Genetics and Perception of Cilantro

  • Many comments discuss a genetic variant (often referencing OR6A2) associated with perceiving cilantro as “soapy.”
  • Several people report cilantro tasting exactly like dish soap or being overwhelmingly unpleasant, even in tiny amounts.
  • Others taste no soap at all, describing cilantro as fresh, fruity, or neutral.
  • Some argue the response is more a spectrum than a binary gene effect; intensity and context matter.
  • There is debate over whether “stink bug” similarity is the same phenomenon as “soap” taste; some perceive one, some the other, some neither.

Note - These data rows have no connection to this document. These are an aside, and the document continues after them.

Definition _find_pose_error (rb : Robot) : M (R * R) :=
  emit (CameraSetPanTilt 0.0 0.5) ;;
  sleep _sleep_time ;;
  h <- ask ;;
  let joint_angles := arm_get_joint_angles rb h in
  joint_angles <- lift (setitem joint_angles 3
                          (- py_sum (slice joint_angles 1 3) + pregrasp_pitch)) ;;
  set_joint_positions rb joint_angles None ;;
  sleep (2 * _sleep_time) ;;
  poll_marker rb 5 joint_angles ;;
  h <- ask ;;
  match marker_data rb h with
  | None => ret (0, 0)
  | Some d =>
      ar_tag_pose_from_cam <-
        lift (_convert_frames (transform_listener rb h) (pose_position d)) ;;
      match lookupTransform (transform_listener rb h) BASE_FRAME "ar_tag" with
      | None => raise TfError
      | Some ar_tag_pose_from_model =>
          let '(mx, my, _) := ar_tag_pose_from_model in
          let '(cx, cy, _) := ar_tag_pose_from_cam in
          ret (mx - cx, my - cy)
      end
  end.

(** ** grasp *)

Definition grasp (rb : Robot) (grasp_pose : list R) : M bool :=
  g0 <- lift (getitem grasp_pose 0) ;;
  g1 <- lift (getitem grasp_pose 1) ;;
  let pregrasp_position := [g0; g1; pregrasp_height] in
  grasp_angle <- lift (get_grasp_angle grasp_pose) ;;
  result <- set_pose rb pregrasp_position DEFAULT_PITCH 0 ;;
  if negb result then ret false else
  sleep _sleep_time ;;
  delta <- _find_pose_error rb ;;
  let '(delta_x, delta_y) := delta in
  grasp_pose <- lift (setitem grasp_pose 0 (g0 + (delta_x + x_offset))) ;;
  grasp_pose <- lift (setitem grasp_pose 1 (g1 + (delta_y + y_offset))) ;;
  g0 <- lift (getitem grasp_pose 0) ;;
  g1 <- lift (getitem grasp_pose 1) ;;
  let pregrasp_position := [g0; g1; pregrasp_height] in
  result <- set_pose rb pregrasp_position DEFAULT_PITCH grasp_angle ;;
  if negb result then ret false else
  sleep _sleep_time ;;
  let grasp_position := [g0; g1; grasp_height] in
  result <- set_pose rb grasp_position DEFAULT_PITCH grasp_angle ;;
  if negb result then ret false else
  sleep _sleep_time ;;
  emit GripperClose ;;
  sleep _sleep_time ;;
  result <- set_pose rb pregrasp_position DEFAULT_PITCH grasp_angle ;;
  if negb result then ret false else
  sleep _sleep_time ;;
  ret true.

(** ** The neighbourhood as the specification words it *)

(** Modelled from the specification (not from the code): "a square
    neighborhood of fixed half-width (5 px) centered on the pixel", that
    is every offset from [-5] to [5] in both directions. *)
Definition spec_neighborhood (row col : Z) : list (Z * Z) :=
  map (fun ij : Z * Z => (row - 5 + fst ij, col - 5 + snd ij)%Z)
      (list_prod (py_range 11) (py_range 11)).
(** C9.  If [percentage] lies in [0,100] it still does after any turn of
    the loop, whatever the transaction, its sender and its message, and so
    it does when the whole block has been processed.  [percentage] changes
    only in a turn whose method code is 2. *)
Theorem percentage_invariant (w : World) :
  0 <= percentage w <= 100 ->
  0 <= percentage (catch (loop_body w)) <= 100
  /\ (slot 0 (message (currentTx (catch (loop_body w))))
        <> UPDATE_PERCENTAGE ->
      percentage (catch (loop_body w)) = percentage w)
  /\ (forall fuel w', main_loop fuel w = Some w' ->
                      0 <= percentage w' <= 100).
Proof.
  intros H. split; [apply loop_body_range, H|]. split.
  - destruct (loop_body_effect w)
      as (_ & _ & _ & _ & _ & _ & [Hp | [Hu _]]); [auto | contradiction].
  - intros fuel w' Hm. exact (main_loop_range fuel w w' Hm H).
Qed.

(** ** The main loop *)

Lemma getNextTx_some w t :
  queue (host w) !! cursor (host w) = Some t ->
  getNextTx w = (tx_id t, advance w).
Proof.
  intros H. unfold getNextTx, Queue.nextTransaction. rewrite H. reflexivity.
Qed.

Lemma getNextTx_none w :
  queue (host w) !! cursor (host w) = None -> getNextTx w = (0, w).
Proof.
  intros H. unfold getNextTx, Queue.nextTransaction. rewrite H.
  destruct w. reflexivity.
Qed.

Lemma pending_nil h :
  Queue.pending h = [] -> queue h !! cursor h = None.
Proof.
  unfold Queue.pending. intros H. apply lookup_ge_None.
  apply (f_equal length) in H. rewrite length_drop in H. cbn in H. lia.
Qed.

Lemma pending_cons h t ts :
  Queue.pending h = t :: ts ->
  queue h !! cursor h = Some t /\ drop (S (cursor h)) (queue h) = ts.
Proof.
  unfold Queue.pending. intros H.
  assert (Ht : queue h !! cursor h = Some t).
  { pose proof (lookup_drop (queue h) (cursor h) 0) as E.
    rewrite H, Nat.add_0_r in E. cbn in E. congruence. }
  split; [exact Ht|].
  rewrite (drop_S _ _ _ Ht) in H. congruence.
Qed.

(** With unique ids, looking a transaction of the block up by its id finds
    that transaction. *)
Lemma find_unique (q : list Transaction) (i : nat) (t : Transaction) :
  NoDup (tx_id <$> q) -> q !! i = Some t ->
  find (fun t' => tx_id t' =? tx_id t) q = Some t.
Proof.
  revert i. induction q as [|x q IH]; intros i Hnd Hi; [discriminate|].
  cbn in Hnd. apply NoDup_cons in Hnd as [Hx Hnd]. cbn.
  destruct i as [|i]; cbn in Hi.
  - injection Hi as ->. rewrite Z.eqb_refl. reflexivity.
  - destruct (Z.eqb_spec (tx_id x) (tx_id t)) as [E|_].
    + exfalso. apply Hx. rewrite E. apply list_elem_of_fmap.
      exists t. split; [reflexivity|].
      apply list_elem_of_lookup. eauto.
    + eapply IH; eauto.
Qed.

(** A turn of the loop on the transaction under the cursor is [process]. *)
Lemma turn_is_process w t :
  NoDup (tx_id <$> queue (host w)) ->
  queue (host w) !! cursor (host w) = Some t ->
  catch (loop_body (set_txId (tx_id t) (advance w))) = process w t.
Proof.
  intros Hnd Ht. unfold process.
  rewrite (loop_body_lookup _ t); [reflexivity|].
  unfold Queue.lookup. cbn. eapply find_unique; eauto.
Qed.
(** * json_sax: a streaming (SAX) JSON reader

    Shallow embedding of [json_sax.py]: the position tracker, the numeric
    state machine, the lexer, the recursive-descent parser and the basic
    in-memory handler, followed by the properties established about them.

    Conventions of the embedding
    - a Python character is its code point ([N]); a [str] is a list of them;
    - the text stream is the list of characters still to be read;
    - [Lexer._c] is [""] before the first read and at end of stream, and a
      one-character string otherwise: it is an [option char];
    - an exception aborts the computation: [Raise e];
    - Python integers and recursion are unbounded. *)

From Stdlib Require Import String Ascii List NArith ZArith Bool Arith Lia.
Import ListNotations.

Set Implicit Arguments.

(** ** Characters and strings *)

Definition char := N.
Definition str := list char.

Definition ch (a : ascii) : char := N_of_ascii a.
Definition lit (s : string) : str := map N_of_ascii (list_ascii_of_string s).

Definition c_str (c : option char) : str :=
  match c with Some x => [x] | None => [] end.

Definition char_in (x : char) (l : list char) : bool := existsb (N.eqb x) l.

Definition c_is (c : option char) (x : char) : bool :=
  match c with Some y => N.eqb y x | None => false end.

Definition c_in (c : option char) (l : list char) : bool :=
  match c with Some y => char_in y l | None => false end.

Fixpoint str_eqb (a b : str) : bool :=
  match a, b with
  | [], [] => true
  | x :: a', y :: b' => N.eqb x y && str_eqb a' b'
  | _, _ => false
  end.

Definition LF : char := 10%N.
Definition CR : char := 13%N.
Definition TAB : char := 9%N.
Definition BS : char := 8%N.
Definition FF : char := 12%N.
Definition QUOTE : char := 34%N.
Definition BACKSLASH : char := 92%N.
(** The inner loop of a [Take] round, over groups [j], ..., [j + k - 1]:
    each is shuffled, cut at its [n_snts], the front goes to the split and
    the back stays. *)
Lemma take_loop splits session_len split_ratio i split k :
  kind_of splits split = Take →
  ∀ j st st' cur,
    foldlM (split_body splits session_len split_ratio i split) st (seq j k) = Ok st' →
    (j + k ≤ length (index_for_sessions st))%nat →
    data_split st !! split = Some cur →
    ∃ shs ns,
      Forall2 (≡ₚ) shs (take k (drop j (index_for_sessions st)))
      ∧ Forall2 (λ j' n, n_snts_of session_len split_ratio i j' = Ok n) (seq j k) ns
      ∧ index_for_sessions st'
        = take j (index_for_sessions st) ++ zip_with py_del0 shs ns
            ++ drop (j + k) (index_for_sessions st)
      ∧ data_split st'
        = <[split := cur ++ concat (zip_with py_slice0 shs ns)]> (data_split st).
Proof.
  intros Hkind. induction k as [|k IH]; intros j st st' cur Hloop Hlen Hcur.
  - simpl in Hloop. injection Hloop as <-. exists [], []. simpl.
    rewrite Nat.add_0_r, take_drop, app_nil_r. repeat split; [constructor..|].
    by rewrite insert_id.
  - apply foldlM_cons_ok in Hloop as (st1 & Hstep & Hloop).
    rewrite split_body_kind, Hkind in Hstep. unfold take_step, py_index in Hstep.
    destruct (index_for_sessions st !! j) as [pool|] eqn:Hpool;
      [|apply lookup_ge_None in Hpool; lia].
    simpl in Hstep.
    destruct (n_snts_of session_len split_ratio i j) as [n|] eqn:Hn; [|done].
    simpl in Hstep. unfold py_getitem in Hstep. rewrite Hcur in Hstep.
    simpl in Hstep. injection Hstep as <-.
    set (sh := (random_shuffle (rng_now st) pool).1) in *.
    apply (IH (S j) _ _ (cur ++ py_slice0 sh n)) in Hloop as
      (shs & ns & Hshs & Hns & Hpools & Hds);
      [|simpl; rewrite length_insert; lia|simpl; by rewrite lookup_insert_eq].
    simpl in Hshs, Hpools, Hds.
    exists (sh :: shs), (n :: ns). split; [|split; [|split]].
    + rewrite (drop_S _ _ _ Hpool). simpl. constructor; [apply random_shuffle_perm|].
      by rewrite drop_insert_lt in Hshs by lia.
    + simpl. by constructor.
    + rewrite Hpools. rewrite drop_insert_lt by lia.
      rewrite take_insert_lt by lia.
      rewrite (take_S_r _ _ pool) by done.
      rewrite insert_app_r_alt by (rewrite length_take; lia).
      rewrite length_take_le by lia.
      replace (j - j)%nat with 0%nat by lia. simpl.
      rewrite <-!app_assoc. simpl.
      by replace (S (j + k))%nat with (j + S k)%nat by lia.
    + rewrite Hds, insert_insert_eq. simpl. by rewrite app_assoc.
Qed.

(** The inner loop of a [Keep] round copies the groups as they are. *)
Lemma keep_loop splits session_len split_ratio i split k :
  kind_of splits split = Keep →
  ∀ j st st' cur,
    foldlM (split_body splits session_len split_ratio i split) st (seq j k) = Ok st' →
    (j + k ≤ length (index_for_sessions st))%nat →
    data_split st !! split = Some cur →
    st' = {| index_for_sessions := index_for_sessions st;
             data_split :=
               <[split := cur ++ concat (take k (drop j (index_for_sessions st)))]>
                 (data_split st);
             rng_now := rng_now st |}.
Proof.
  intros Hkind. induction k as [|k IH]; intros j st st' cur Hloop Hlen Hcur.
  - simpl in Hloop. injection Hloop as <-. simpl. rewrite app_nil_r, insert_id by done.
    by destruct st.
  - apply foldlM_cons_ok in Hloop as (st1 & Hstep & Hloop).
    rewrite split_body_kind, Hkind in Hstep. unfold keep_step, py_index in Hstep.
    destruct (index_for_sessions st !! j) as [pool|] eqn:Hpool;
      [|apply lookup_ge_None in Hpool; lia].
    simpl in Hstep. unfold py_getitem in Hstep. rewrite Hcur in Hstep.
    simpl in Hstep. injection Hstep as <-.
    apply (IH (S j) _ _ (cur ++ pool)) in Hloop;
      [|simpl; lia|simpl; by rewrite lookup_insert_eq].
    simpl in Hloop. rewrite Hloop. rewrite insert_insert_eq.
    rewrite (drop_S _ _ _ Hpool). simpl. by rewrite app_assoc.
Qed.

Lemma idle_loop splits session_len split_ratio i split (js : list nat) st :
  kind_of splits split = Idle →
  foldlM (split_body splits session_len split_ratio i split) st js = Ok st.
Proof.
  intros Hkind. induction js as [|j js IH]; simpl; [done|].
  by rewrite split_body_kind, Hkind.
Qed.

Lemma split_pass_spec splits session_len split_ratio st i split st' :
  split_pass splits session_len split_ratio st (i, split) = Ok st' →
  pass_spec (kind_of splits split) session_len split_ratio i split st st'.
Proof.
  unfold split_pass. cbn [fst snd index_for_sessions].
  set (st0 := {| index_for_sessions := index_for_sessions st;
                 data_split := <[split := []]> (data_split st);
                 rng_now := rng_now st |}).
  intros Hloop. destruct (kind_of splits split) eqn:Hkind; simpl.
  - eapply (take_loop _ _ _ _ _ _ Hkind 0%nat st0 st' []) in Hloop as
      (shs & ns & Hshs & Hns & Hpools & Hds);
      [|simpl; lia|simpl; by rewrite lookup_insert_eq].
    simpl in Hshs, Hns, Hpools, Hds. rewrite take_ge in Hshs by done.
    rewrite drop_all, app_nil_r in Hpools. rewrite insert_insert_eq in Hds.
    by exists shs, ns.
  - eapply (keep_loop _ _ _ _ _ _ Hkind 0%nat st0 st' []) in Hloop;
      [|simpl; lia|simpl; by rewrite lookup_insert_eq].
    subst st'. simpl. by rewrite take_ge, insert_insert_eq.
  - rewrite idle_loop in Hloop by done. by injection Hloop as <-.
Qed.

Lemma pass_spec_length kind session_len split_ratio i split st st' :
  pass_spec kind session_len split_ratio i split st st' →
  length (index_for_sessions st') = length (index_for_sessions st).
Proof.
  destruct kind; simpl.
  - intros (shs & ns & Hshs & Hns & -> & _).
    apply Forall2_length in Hshs, Hns. rewrite length_seq in Hns.
    rewrite length_zip_with. lia.
  - by intros (-> & _).
  - by intros (-> & _).
Qed.

(** A [Take] round moves indices from the groups to the split: none is
    lost and none appears. *)
Lemma pass_spec_take_perm session_len split_ratio i split st st' :
  pass_spec Take session_len split_ratio i split st st' →
  ∃ taken, data_split st' = <[split := taken]> (data_split st)
         ∧ taken ++ concat (index_for_sessions st') ≡ₚ concat (index_for_sessions st).
Proof.
  intros (shs & ns & Hshs & Hns & -> & ->). eexists. split; [done|].
  rewrite concat_slice_del.
  - by apply concat_Forall2_perm.
  - apply Forall2_length in Hshs, Hns. rewrite length_seq in Hns. lia.
Qed.

End split_facts.

(** ** The outer loop *)

Lemma enumerate_snoc {A : Type} (l : list A) (x : A) :
  enumerate (l ++ [x]) = enumerate l ++ [(length l, x)].
Proof.
  unfold enumerate. rewrite length_app. simpl. rewrite seq_app. simpl.
  rewrite zip_with_app by (by rewrite length_seq). done.
Qed.

(** An invariant indexed by the position in the list, for a loop over
    [enumerate(l)]. *)
Lemma foldlM_enumerate_inv {A B : Type} (I : nat → A → Prop)
    (f : A → nat * B → result A) (l : list B) (a a' : A) :
  (∀ i x a a', l !! i = Some x → I i a → f a (i, x) = Ok a' → I (S i) a') →
  I 0%nat a → foldlM f a (enumerate l) = Ok a' → I (length l) a'.
Proof.
  revert a'. induction l as [|x l IH] using rev_ind; intros a' Hstep Ha.
  - by intros [= <-].
  - rewrite enumerate_snoc, foldlM_app.
    destruct (foldlM f a (enumerate l)) as [a1|e] eqn:Hl; [|done]. simpl.
    destruct (f a1 (length l, x)) as [a2|e] eqn:Hx; [|done]. simpl.
    intros [= <-]. rewrite length_app. simpl.
    replace (length l + 1)%nat with (S (length l)) by lia.
    apply (Hstep (length l) x a1); [|apply IH|]; try done.
    + by rewrite lookup_app_r, Nat.sub_diag.
    + intros i y b b' Hi. apply Hstep. by apply lookup_app_l_Some.
Qed.
(** ** C8 *)

(** C8.  A list serializes exactly when its elements do, each at the start
    index plus the number of parameters of the elements before it; the text
    is the element texts joined with a comma and a space inside one pair of
    parentheses and the values are the elements' values in order.
    [[1, 2, 3]] at index 1 gives [($1, $2, $3)] with values [[1, 2, 3]];
    the empty list gives [()] with no value, and the expression after it in
    a template is serialized at the index the list was. *)
Theorem list_serialization (elems : list value) (i : nat) :
  (forall q,
      buildSql (VArr elems) i = Ok q <->
      exists qs,
        RunningIndex buildSql elems i qs /\
        text q = "(" ++ join ", " (map text qs) ++ ")" /\
        values q = List.concat (map values qs)) /\
  buildSql (VArr [VNum 1; VNum 2; VNum 3]) 1
  = Ok (mkQuery "($1, $2, $3)" [VNum 1; VNum 2; VNum 3]) /\
  sql [EmptyString; EmptyString] [VArr [VNum 1; VNum 2; VNum 3]]
  = Ok (mkQuery "($1, $2, $3)" [VNum 1; VNum 2; VNum 3]) /\
  buildSql (VArr []) i = Ok (mkQuery "()" []) /\
  (forall L0 L1 L2 e,
      sql [L0; L1; L2] [VArr []; e] =
      match buildSql e 1 with
      | Throw err => Throw err
      | Ok q => Ok (mkQuery (L0 ++ "()" ++ L1 ++ text q ++ L2) (values q))
      end).
Proof.
  split.
  { intros q. cbn [buildSql]. split.
    - destruct (serializeElements buildSql elems i) as [qs|err] eqn:E;
        [|discriminate].
      intros H; inversion H; subst; clear H. exists qs.
      split; [now apply serializeElements_running|]. split; reflexivity.
    - intros (qs & Hrun & Ht & Hv).
      apply serializeElements_running in Hrun. rewrite Hrun.
      rewrite <- Ht, <- Hv. now rewrite query_eta. }
  split; [reflexivity|]. split; [reflexivity|]. split; [reflexivity|].
  intros L0 L1 L2 e. rewrite sql_run. simpl.
  destruct (buildSql e 1) as [q|err]; [|reflexivity].
  simpl. now rewrite List.app_nil_r.
Qed.

(** ** C9 *)

(** C9.  The builder of [sql.safe(v)] serializes, for every value [v] and
    start index, to the one placeholder token of that index with [v] as
    its one value; a list is bound whole, not expanded. *)
Theorem safe_binds_one_parameter (v : value) (i : nat) :
  buildFragment (safeExpression v) i = Ok (mkQuery (placeholder i) [v]) /\
  buildSql (VBuilder (safeExpression v)) i = Ok (mkQuery (placeholder i) [v]) /\
  placeholders (placeholder i) = [i] /\
  buildSql (VBuilder (safeExpression (VArr [VNum 1; VNum 2]))) i
  = Ok (mkQuery (placeholder i) [VArr [VNum 1; VNum 2]]) /\
  (forall L0 L1,
      sql [L0; L1] [VBuilder (safeExpression v)]
      = Ok (mkQuery (L0 ++ placeholder 1 ++ L1) [v])).
Proof.
  split; [reflexivity|]. split; [reflexivity|].
  split; [apply placeholders_placeholder|]. split; [reflexivity|].
  intros L0 L1. rewrite sql_run. reflexivity.
Qed.

(** ** C10 *)

Lemma filterUndefined_nothing (record : ValueRecord) :
  Forall (fun entry => snd entry = VUndefined) record ->
  filterUndefined record = [].
Proof.
  induction 1 as [|[c v] rest Hv Hrest IH]; [reflexivity|].
  simpl in Hv. subst. simpl. exact IH.
Qed.

(** C10.  For a record without entries, or whose entries are all
    [undefined], the builder of [spreadAnd] serializes at every start index
    to the text [()] with no value. *)
Theorem spreadAnd_empty
    (escapeIdentifier : string -> string) (record : ValueRecord) (i : nat) :
  Forall (fun entry => snd entry = VUndefined) record ->
  buildFragment (spreadAnd escapeIdentifier record) i = Ok (mkQuery "()" []).
Proof.
  intros H. rewrite spreadAnd_run, (filterUndefined_nothing _ H). reflexivity.
Qed.

(** C10 at [spreadAnd({})] and [spreadAnd({ a: undefined, b: undefined })]. *)
Lemma spreadAnd_empty_witness :
  buildFragment (spreadAnd quoteIdentifier []) 1 = Ok (mkQuery "()" []) /\
  buildFragment
    (spreadAnd quoteIdentifier [("a", VUndefined); ("b", VUndefined)]) 5
  = Ok (mkQuery "()" []).
Proof.
  split.
  - apply (spreadAnd_empty quoteIdentifier [] 1). constructor.
  - apply (spreadAnd_empty quoteIdentifier
             [("a", VUndefined); ("b", VUndefined)] 5).
    repeat constructor.
Defined.

(** * Further properties of the template tag and the spread helpers *)

(** ** Scalars *)

Lemma serializeElements_scalars (vs : list value) :
  Forall (fun v => isScalar v = true) vs ->
  forall i, serializeElements buildSql vs i = Ok (scalarFragments vs i).
Proof.
  induction 1 as [|v rest Hv Hrest IH]; intros i; simpl; [reflexivity|].
  assert (E : buildSql v i = Ok (mkQuery (placeholder i) [v]))
    by (destruct v; simpl in Hv; try discriminate; reflexivity).
  rewrite E. cbn [values List.length].
  replace (i + 1) with (S i) by lia. now rewrite IH.
Qed.

Lemma scalarFragments_values (vs : list value) :
  forall i, List.concat (map values (scalarFragments vs i)) = vs.
Proof.
  induction vs as [|v rest IH]; intros i; simpl; [reflexivity|].
  now rewrite IH.
Qed.

Lemma scalarFragments_text (vs : list value) :
  forall i, map text (scalarFragments vs i)
            = map placeholder (seq i (List.length vs)).
Proof.
  induction vs as [|v rest IH]; intros i; simpl; [reflexivity|].
  now rewrite IH.
Qed.

Lemma scalarFragments_setters (escapeIdentifier : string -> string)
      (ents : list (string * value)) :
  forall i,
    setterTexts escapeIdentifier ents (scalarFragments (map snd ents) i)
    = scalarSetters escapeIdentifier ents i.
Proof.
  unfold setterTexts.
  induction ents as [|entry rest IH]; intros i; [reflexivity|].
  cbn [map scalarFragments combine scalarSetters fst snd text].
  now rewrite IH.
Qed.

Lemma scalar_entries (ents : list (string * value)) :
  Forall (fun entry => isScalar (snd entry) = true) ents ->
  Forall (fun v => isScalar v = true) (map snd ents).
Proof. induction 1; simpl; constructor; assumption. Qed.

(** X1.  For expressions that are all scalars, in a template with one more
    literal segment than expressions, [sql] returns the segments interleaved
    with the placeholders [$1 ... $n] and binds the expressions themselves,
    in order, as the values. *)
Theorem sql_scalars (texts : list string) (exprs : list value) :
  List.length texts = S (List.length exprs) ->
  Forall (fun v => isScalar v = true) exprs ->
  sql texts exprs =
  Ok (mkQuery (interleave (hd EmptyString texts) (tl texts)
                          (map placeholder (seq 1 (List.length exprs))))
              exprs).
Proof.
  intros Hlen Hs. rewrite sql_run, (serializeElements_scalars _ Hs).
  rewrite scalarFragments_values, scalarFragments_text.
  rewrite join_mergeLists by (now rewrite length_map, length_seq).
  reflexivity.
Qed.

(** X1 at [sql`SELECT * FROM t WHERE a = ${"x"} AND b = ${null}`]. *)
Lemma sql_scalars_witness :
  sql ["SELECT * FROM t WHERE a = "; " AND b = "; EmptyString]
      [VStr "x"; VNull]
  = Ok (mkQuery "SELECT * FROM t WHERE a = $1 AND b = $2" [VStr "x"; VNull]).
Proof.
  apply (sql_scalars ["SELECT * FROM t WHERE a = "; " AND b = "; EmptyString]
                     [VStr "x"; VNull] eq_refl).
  repeat constructor.
Defined.

(** ** [spreadAnd] and [spreadUpdate] *)

(** X2.  [spreadAnd] returns a fragment exactly when the values of the
    entries that are not [undefined] serialize, with running index; the
    text is then the setters [escapeIdentifier(column) = <serialized value>]
    joined with [ AND ] inside one pair of parentheses, and the values are
    those of the entries in order. *)
Theorem spreadAnd_chain
    (escapeIdentifier : string -> string) (record : ValueRecord) (i : nat)
    (q : QueryConfig) :
  buildFragment (spreadAnd escapeIdentifier record) i = Ok q <->
  exists qs,
    RunningIndex buildSql (map snd (filterUndefined record)) i qs /\
    text q = "(" ++ join " AND " (setterTexts escapeIdentifier
                                              (filterUndefined record) qs)
                 ++ ")" /\
    values q = List.concat (map values qs).
Proof.
  rewrite spreadAnd_run. split.
  - destruct (serializeElements buildSql _ i) as [qs|err] eqn:E;
      [|discriminate].
    intros H; inversion H; subst; clear H. exists qs.
    split; [now apply serializeElements_running|]. split; reflexivity.
  - intros (qs & Hrun & Ht & Hv).
    apply serializeElements_running in Hrun. rewrite Hrun.
    rewrite <- Ht, <- Hv. now rewrite query_eta.
Qed.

Acquired Taste vs Genetic Determinism

  • Multiple posters say they initially hated cilantro (soap or bug notes) but grew to tolerate or even crave it with repeated exposure.
  • Others say even trace amounts still ruin dishes, suggesting their aversion has not diminished.
  • One camp criticizes “genetic destiny” rhetoric as discouraging people from retrying foods; another thinks most people just feel validated, not fatalistic.

Why Italy (and Some Regions) Avoid Cilantro

  • Some think the article underplays genetics, arguing taste-disliking elites could have influenced fashion.
  • Others say there’s no evidence for population-level genetic shifts; changing culinary trends and status signaling (imported vs native plants) seem more plausible.
  • A common thread: cilantro’s “strong” flavor may clash with the refined, clarity-focused profile of Italian cooking, while parsley fits better.
  • A few note cilantro persists or resurged in other European cuisines (e.g., southern Portugal) and in immigrant-influenced Italian-American cooking.

Terminology and Regional Use

  • In the US, “cilantro” usually refers to leaves and “coriander” to seeds.
  • In much of Europe, one word (often “coriander”) covers both, sometimes clarified as leaves vs seeds.
  • This causes confusion in cookbooks and cross-Atlantic discussions.

Broader Food and Taste Context

  • Comparisons to other genetically influenced or acquired tastes: brassicas, stevia, bitterness, and “supertaster” effects.
  • Long digression on how many iconic foods (tomatoes, chilies, potatoes, corn, etc.) are recent imports, and how cuisines are far more modern and fluid than commonly assumed.

Other Side Threads and Skepticism

  • One paper claiming cilantro benefits for mental health is challenged as preliminary and over-interpreted.
  • Some question the article’s headline, saying it never clearly explains a single “why,” only a mix of fashion, competing flavors, and historical happenstance.